A major review of previously published research by a committee of experts from Britain, the United States and Sweden concluded there was no convincing evidence of any cancer connection.
It also found a lack of established biological mechanisms by which radio signals from cellphones might trigger tumours.
"Although there remains some uncertainty, the trend in the accumulating evidence is increasingly against the hypothesis that mobile phone use can cause brain tumours in adults," the experts wrote in the journal Environmental Health Perspectives.
The latest paper comes just two months after the World Health Organisation's (WHO's) International Agency for Research on Cancer (IARC) decided cellphone use should be classified as "possibly carcinogenic to humans".
Anthony Swerdlow of Britain's Institute of Cancer Research, who led the new review, told Reuters the two positions were not necessarily contradictory, since the IARC needed to put cellphones into a pre-defined risk category.
"We are trying to say in plain English what we believe the relationship is. They (IARC) were trying to classify the risk according to a pre-set classification system," Swerdlow said.
Other things deemed by the IARC to be possibly carcinogenic include items as diverse as lead, pickled vegetables and coffee.
Cellphone use has risen hugely since the early 1980s, with nearly 5 billion handsets in use today. Controversy about their potential link to the main types of brain tumour, glioma and meningioma, has never been far away.
The largest study to date, published last year, looked at almost 13 000 cellphone users over 10 years.
Swerdlow and colleagues analysed its results in detail but concluded it gave no clear answer and had several methodological problems, since it was based on interviews and asked subjects to recall phone use going back several years.
Significantly, other studies from several countries have shown no indication of increases in brain tumours up to 20 years after the introduction of cellphones and 10 years after their use became widespread, they added.
Proving an absence of association is always far harder in science than finding one, and Swerdlow said it should become much clearer over the next few years whether there was any plausible link.

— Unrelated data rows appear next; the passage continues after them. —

(** The literal [0.7]: the binary64 number nearest to seven tenths. *)
Definition seven_tenths : float := 0x1.6666666666666p-1%float.

(** Floating-point results that involve [Math.log2] are kept as the
    expression that computes them. *)
Inductive fexpr : Type :=
| FNum (n : nat)
| FMul (a b : fexpr)
| FDiv (a b : fexpr)
| FLog2 (a : fexpr)
| FRound (a : fexpr).

End JS.

(* ================================================================== *)
(** ** Regular expressions *)
(* ================================================================== *)

Module Regex.

(** What may stand inside a bracket expression. *)
Inductive atom : Type :=
| ALit (c : ascii)
| ARange (lo hi : ascii)
| AWord          (* \w *)
| ADigit         (* \d *)
| ASpace         (* \s *)
| ANotSpace.     (* \S *)

Inductive cclass : Type :=
| One (a : atom)
| Dot                       (* any character but a line terminator *)
| AnyOf (l : list atom)     (* [ ... ]  *)
| NoneOf (l : list atom).   (* [^ ... ] *)

Inductive regex : Type :=
| Empty
| Chr (c : cclass)
| Seq (r1 r2 : regex)
| Alt (r1 r2 : regex)
| Star (r : regex)            (* r*  *)
| LazyStar (r : regex)        (* r*? *)
| Group (n : nat) (r : regex) (* the n-th capturing parenthesis *)
| Bol                         (* ^  *)
| Eol                         (* $  *)
| WordB.                      (* \b *)

Record flags : Type := { ignoreCase : bool; multiline : bool }.

Definition no_flags : flags := {| ignoreCase := false; multiline := false |}.
Definition flag_i : flags := {| ignoreCase := true; multiline := false |}.
Definition flag_m : flags := {| ignoreCase := false; multiline := true |}.

(** Derived forms. *)
Definition Plus (r : regex) : regex := Seq r (Star r).
Definition LazyPlus (r : regex) : regex := Seq r (LazyStar r).
Definition Opt (r : regex) : regex := Alt r Empty.
Definition C (c : ascii) : regex := Chr (One (ALit c)).
Definition cw : regex := Chr (One AWord).                   (* \w *)
Definition cd : regex := Chr (One ADigit).                  (* \d *)
Definition cs : regex := Chr (One ASpace).                  (* \s *)
Definition any : regex := Chr (AnyOf [ASpace; ANotSpace]).  (* [\s\S] *)
Definition dot : regex := Chr Dot.                          (* . *)
Definition ws0 : regex := Star cs.                          (* \s* *)
Definition ws1 : regex := Plus cs.                          (* \s+ *)
Definition word1 : regex := Plus cw.                        (* \w+ *)
Definition dquote : ascii := "034".
Definition squote : ascii := "039".
(** A quote character, single or double, and a run of characters that are
    neither. *)
Definition quote : regex := Chr (AnyOf [ALit squote; ALit dquote]).
Definition unquoted1 : regex := Plus (Chr (NoneOf [ALit squote; ALit dquote])).
Definition but (c : ascii) : regex := Chr (NoneOf [ALit c]).  (* [^c] *)

Fixpoint lit_chars (l : list ascii) : regex :=
  match l with
  | [] => Empty
  | [c] => C c
  | c :: l' => Seq (C c) (lit_chars l')
  end.

(** A run of literal characters. *)
Definition Lit (t : string) : regex := lit_chars (JS.chars t).

Fixpoint seqs (l : list regex) : regex :=
  match l with
  | [] => Empty
  | [r] => r
  | r :: l' => Seq r (seqs l')
  end.

Fixpoint alts (l : list regex) : regex :=
  match l with
  | [] => Empty
  | [r] => r
  | r :: l' => Alt r (alts l')
  end.
Lemma records_are_kept_witness :
  exists r',
    nth_error
      (borrowing_records_data
         (run returned_state
              [Call student_headers (BorrowBook 1 noon noon);
               Call librarian_headers (ReturnBook 1 noon);
               Call librarian_headers (ReturnBook 2 noon)]))
      0
    = Some r'
    /\ r' = mkRecord 1 2 1 (Some noon) (Some (calculate_due_date noon 4))
                     (Some noon) "returned".
Proof.
  destruct (records_are_kept
              returned_state
              [Call student_headers (BorrowBook 1 noon noon);
               Call librarian_headers (ReturnBook 1 noon);
               Call librarian_headers (ReturnBook 2 noon)]
              0
              (mkRecord 1 2 1 (Some noon) (Some (calculate_due_date noon 4))
                        (Some noon) "returned")
              eq_refl)
    as (r' & H & _ & _ & _ & T).
  exists r'. split; [exact H|]. apply T. left. reflexivity.
Defined.
(** ** The shape of the records *)

Lemma shape_reserved r :
  record_shape r -> status r = "reserved" ->
  no_loan_dates r /\ return_date r = None.
Proof.
  intros [(_ & H)|[(E & _)|[(E & _)|(E & _)]]] Hs; [exact H|..];
    rewrite Hs in E; discriminate.
Qed.

Lemma shape_borrowed r :
  record_shape r -> status r = "borrowed" ->
  on_loan_dates r /\ return_date r = None.
Proof.
  intros [(E & _)|[(_ & H)|[(E & _)|(E & _)]]] Hs; [|exact H|..];
    rewrite Hs in E; discriminate.
Qed.

Lemma Forall_update_first {A : Type} (P : A -> Prop) p f (l : list A) x :
  Forall P l -> find p l = Some x -> P (f x) ->
  Forall P (update_first p f l).
Proof.
  intros H F Hx. revert F. induction H as [|y l Hy H IH]; simpl; [discriminate|].
  destruct (p y).
  - intros [= ->]. constructor; assumption.
  - intros F. constructor; auto.
Qed.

"This is a really difficult issue to research," said David Spiegelhalter, Winton Professor of the Public Understanding of Risk at the University of Cambridge, who was not involved in the study.
"But even given the limitations of the evidence, this report is clear that any risk appears to be so small that it is very hard to detect - even in the masses of people now using mobile phones."
Swerdlow is chairperson of the International Commission on Non-Ionising Radiation Protection's Standing Committee on Epidemiology. The commission is the international body, recognised by the WHO, that constructs guidelines for exposure limits for non-ionising radiation.
Since cellphones have become such a key part of daily life - used by many for websurfing as well as talking - industry experts say a health threat is unlikely to stop people using them.